In many ways, this is a typical Creed Taylor-produced date, with woodwinds beautifully arranged by Don Sebesky; Rudy Van Gelder's excellent engineering; and a seasoned array of sidemen/soloists, including Weston's percussionist son, Azzedin. What makes this date so special is that it is the only time Weston recorded on the electric piano. "Creed Taylor insisted that the only way he would agree to do the date was if I played ... Fender Rhodes piano, but I really wanted to make this record," Weston wrote in his autobiography. And in this case, Taylor was right. Weston's spare and sumptuous sustain on the instrument is breathtaking, and what the jazz landscape would have been, had he continued playing it, can only be imagined.

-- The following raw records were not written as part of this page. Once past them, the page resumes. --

(** The units of a text without NUL are read as they are. *)
Lemma strict_units_encode rs :
  Forall is_scalar rs -> Forall (fun r => r <> 0) rs ->
  strict_units (units_bytes (utf16_encode rs)) = Ok (utf16_encode rs).
Proof.
  induction 1 as [|r rs Hr Hrs IH]; intros Hn; [done|]. apply Forall_cons in Hn as [Hn0 Hn]. specialize (IH Hn).
  change (utf16_encode (r :: rs)) with (utf16_encode_rune r ++ utf16_encode rs).
  unfold utf16_encode_rune. rewrite (proj2 (is_scalarb_spec r) Hr). unfold is_scalar, MaxRune in Hr.
  destruct (Z.ltb_spec r 0x10000) as [Hlt|Hge]; cbn [app].
  - change (units_bytes (r :: utf16_encode rs)) with (le_split 2 r ++ units_bytes (utf16_encode rs)).
    destruct (le_split_2 r) as (lo & hi & -> & Hu). cbn [app strict_units]. rewrite lor_unit, Hu by (unfold is_unit; lia).
    rewrite IH. case_tests; first [lia|done].
  - set (u := 0xd800 + (r - 0x10000) / 1024). set (v := 0xdc00 + (r - 0x10000) mod 1024).
    assert (0xd800 <= u <= 0xdbff /\ 0xdc00 <= v <= 0xdfff) as [Hu Hv].
    { subst u v. lia. }
    clearbody u v.
    change (units_bytes (u :: v :: utf16_encode rs)) with (le_split 2 u ++ le_split 2 v ++ units_bytes (utf16_encode rs)).
    destruct (le_split_2 u) as (lo & hi & -> & Eu). destruct (le_split_2 v) as (lo2 & hi2 & -> & Ev).
    cbn [app strict_units]. rewrite !lor_unit, Eu, Ev by (unfold is_unit; lia). rewrite IH.
    clear -Hu Hv. destruct (Z.eqb_spec u 0); [lia|].
    destruct (Z.leb_spec 0xd800 u); [|lia]. destruct (Z.leb_spec u 0xdbff); [|lia]. cbn [andb].
    destruct (Z.ltb_spec v 0xdc00); [lia|]. by destruct (Z.ltb_spec 0xdfff v); [lia|].
Qed.

(** A text sent as UTF-16LE is the fact, without the spaces at its end. *)
Lemma strict_text_roundtrip rs max :
  Forall is_scalar rs -> Forall (fun r => r <> 0) rs -> 2 * zlen (utf16_encode rs) <= max ->
  decodeStrictUTF16LE (units_bytes (utf16_encode rs)) max = Ok (trim_right_spaces (utf8_string rs)).
Proof.
  intros Hs Hn Hl. unfold decodeStrictUTF16LE.
  assert (zlen (units_bytes (utf16_encode rs)) = 2 * zlen (utf16_encode rs)) as Hz
    by (unfold zlen; rewrite length_units_bytes; lia).
  rewrite Hz. destruct (Z.ltb_spec max (2 * zlen (utf16_encode rs))); [lia|].
  assert (Z.land (2 * zlen (utf16_encode rs)) 1 = 0) as ->.
  { rewrite land_1. lia. }
  cbn [Z.eqb negb]. rewrite strict_units_encode by done. cbn [mbind outcome_bind]. by rewrite utf16_roundtrip.
Qed.
(** Each round consumes input and keeps an element open. *)
Lemma sure_step st :
  0 < zlen (rest st) -> stack st <> [] -> sure (step st) (fun st' => zlen (rest st') < zlen (rest st) /\ stack st' <> []).
Proof.
  destruct st as [ns sk r]. cbn [rest stack]. intros Hr Hs. unfold step. eapply sure_bind; [apply sure_index; lia|]. intros tok _.
  repeat match goal with
    | |- sure (Err _) _ => apply sure_bxml
    | |- sure (if zlen r <=? ?k then _ else _) _ => destruct (Z.leb_spec (zlen r) k)
    | |- sure (if ?c then _ else _) _ => destruct c
    | |- sure (match sk with [] => _ | _ => _ end) _ => destruct sk as [|? [|? ?]]
    | |- sure (go_index r _ ≫= _) _ => eapply sure_bind; [apply sure_index; lia|]; intros ? _
    | |- sure (go_from r _ ≫= _) _ => eapply sure_bind; [apply sure_from; lia|]; intros ? ?; cbv beta in *
    | |- sure (nameByRef _ _ ≫= _) _ => eapply sure_bind; [apply sure_name|]; intros ? _
    | |- sure (readString _ ≫= _) _ => eapply sure_bind; [apply sure_read_string|]; intros [? ?] ?; cbv beta iota in *
    | |- sure (on_top _ _ ≫= _) _ => eapply sure_bind; [by apply sure_top|]; intros ? ?; cbv beta in *
    | |- sure ((if _ then Ok false else _) ≫= _) _ => eapply sure_bind;
        [apply (sure_value_follows r)|]; intros [] Hv; [specialize (Hv eq_refl)|]; cbn [negb]
    | |- sure (Ok _) _ => apply sure_ok; cbn [rest stack]; split; [lia|done]
    end.
Qed.

Lemma decode_loop_total fuel st : zlen (rest st) < Z.of_nat fuel -> stack st <> [] -> total (decode_loop fuel st).
Proof.
  revert st. induction fuel as [|fuel IH]; intros st Hf Hs; [pose proof (zlen_nonneg (rest st)); lia|]. cbn [decode_loop].
  destruct (Z.leb_spec (zlen (rest st)) 0); [done|]. destruct (sure_step st ltac:(lia) Hs) as [Ht Hn]. apply total_bind; [done|].
  intros st' Hst. destruct (Hn st' Hst) as [Hl Hk]. apply IH; [lia|done].
Qed.

(** Decode returns on every input, a tree or an error, without a panic, and so does
    PayloadRoot on the tree. *)
Theorem bxml_decode_total doc :
  total (Decode doc) /\ forall d, Decode doc = Ok d -> total (PayloadRoot d).
Proof.
  split.
  - unfold Decode. destruct (bytes_eqb _ _) eqn:E; cbn [negb]; [|done]. apply bytes_eqb_eq in E.
    assert (4 <= zlen doc) as Hl by (apply (f_equal length) in E; rewrite length_take in E; change (length magic) with 4%nat in E; unfold zlen; lia).
    change (zlen magic) with 4. apply total_bind; [apply total_from; lia|]. intros r Hr%from_length. apply total_bind.
    + apply decode_loop_total; [cbn [rest]; unfold zlen in *; lia|done].
    + intros st _. unfold finish. by destruct (stack st) as [|? [|]].
  - intros d _. unfold PayloadRoot. destruct (match Child _ (lit "values") with Some _ => _ | None => _ end) as [v|]; [|done]. by destruct (Children v).
Qed.
(** ** Stepping through a record

    One lemma per read, in the form a decoder proof rewrites with: the bytes are
    those of a written field.  [rstep] applies the one that fits. *)
Section Steps.
Context {B : Type} (ctx : string) (pre rest : bytes) (field : string).

Lemma step_u8 v (k : Z -> M Reader.t B) :
  is_u8 v ->
  (x ← Reader.ReadUint8 field; k x) (Reader.at_ ctx pre (field_bytes (FUint8 v) ++ rest))
  = k v (Reader.at_ ctx (pre ++ field_bytes (FUint8 v)) rest).
Proof. intros H. apply bind_ok. cbn [field_bytes app]. rewrite ReadUint8_at. by rewrite b2z_z2b_small. Qed.

Lemma step_u16 v (k : Z -> M Reader.t B) :
  is_u16 v ->
  (x ← Reader.ReadUint16BE field; k x) (Reader.at_ ctx pre (field_bytes (FUint16BE v) ++ rest))
  = k v (Reader.at_ ctx (pre ++ field_bytes (FUint16BE v)) rest).
Proof.
  intros H. apply bind_ok. cbn [field_bytes]. rewrite ReadUint16BE_at by apply length_be_split.
  rewrite be_combine_split, Z.mod_small by apply H. done.
Qed.

Lemma step_u32 v (k : Z -> M Reader.t B) :
  is_u32 v ->
  (x ← Reader.ReadUint32BE field; k x) (Reader.at_ ctx pre (field_bytes (FUint32BE v) ++ rest))
  = k v (Reader.at_ ctx (pre ++ field_bytes (FUint32BE v)) rest).
Proof.
  intros H. apply bind_ok. cbn [field_bytes]. rewrite ReadUint32BE_at by apply length_be_split.
  rewrite be_combine_split, Z.mod_small by apply H. done.
Qed.

Lemma step_i32 v (k : Z -> M Reader.t B) :
  is_i32 v ->
  (x ← Reader.ReadInt32BE field; k x) (Reader.at_ ctx pre (field_bytes (FInt32BE v) ++ rest))
  = k v (Reader.at_ ctx (pre ++ field_bytes (FInt32BE v)) rest).
Proof.
  intros H. pose proof (read_back_at (field, FInt32BE v) ctx pre rest H) as E.
  cbn [read_back fst snd] in E. unfold mbind, stm_bind in *.
  destruct (Reader.ReadInt32BE field _) as [[z| |] s]; cbn in E; try discriminate.
  injection E as -> ->. done.
Qed.

Lemma step_bytes n b (k : bytes -> M Reader.t B) :
  zlen b = n ->
  (x ← Reader.ReadBytes n field; k x) (Reader.at_ ctx pre (field_bytes (FBytes b) ++ rest))
  = k b (Reader.at_ ctx (pre ++ field_bytes (FBytes b)) rest).
Proof. intros H. apply bind_ok. cbn [field_bytes]. by apply ReadBytes_at. Qed.

Lemma step_lift {A} (m : res A) a (k : A -> M Reader.t B) s :
  m = Ok a -> (x ← lift m; k x) s = k a s.
Proof. intros ->. done. Qed.

Lemma step_finish (k : unit -> M Reader.t B) :
  (Reader.Finish ≫= k) (Reader.at_ ctx pre []) = k tt (Reader.at_ ctx pre []).
Proof. apply bind_ok. apply Finish_at. Qed.
End Steps.

Lemma zlen_field_u8 v : zlen (field_bytes (FUint8 v)) = 1.
Proof. done. Qed.
Lemma zlen_field_u16 v : zlen (field_bytes (FUint16BE v)) = 2.
Proof. unfold zlen. cbn [field_bytes]. by rewrite length_be_split. Qed.
Lemma zlen_field_u32 v : zlen (field_bytes (FUint32BE v)) = 4.
Proof. unfold zlen. cbn [field_bytes]. by rewrite length_be_split. Qed.
Lemma zlen_field_i32 v : zlen (field_bytes (FInt32BE v)) = 4.
Proof. unfold zlen. cbn [field_bytes]. by rewrite length_be_split. Qed.
Lemma zlen_field_bytes b : zlen (field_bytes (FBytes b)) = zlen b.
Proof. done. Qed.
Lemma zlen_fields_nil : zlen (fields_bytes []) = 0.
Proof. done. Qed.
#[export] Hint Rewrite zlen_field_u8 zlen_field_u16 zlen_field_u32 zlen_field_i32 zlen_field_bytes
  zlen_fields_nil : orfc.

(** The width of a field list whose byte fields have known widths. *)
Ltac fields_len :=
  rewrite ?fields_bytes_cons; cbn [snd]; autorewrite with orfc;
  rewrite ?zlen_zeros by lia; lia.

Three of the four tracks on this date are not in heavy rotation in Weston's current repertoire, but they do highlight his magnificent synthesis of Morocco's Afro-Islamic culture. "Ifrane" and "Marrakesh Blues" are 4/4-waltz numbers, contrasted by the spectral, slow-tempoed "Night in Medina," laced with Airto Moreira's Amazonian cries, which lead to a conclusion that flirts with atonality. But the centerpiece of the recording is the thirteen-minute title track, which is an English translation of "Sidi Musa"—Ganawan for "Blue Moses"—with blue being Musa's designated color. Flautist Hubert Laws, trumpeter Freddie Hubbard and tenor saxophonist Grover Washington, Jr. swing sublimely and straight-ahead on the shifting and syncopated sands laced by Sebesky's anthemic horns, punctuated by Weston's succinct, soulful and seductive keyboard colors, which is why the composition remains a crowd-pleaser to this day.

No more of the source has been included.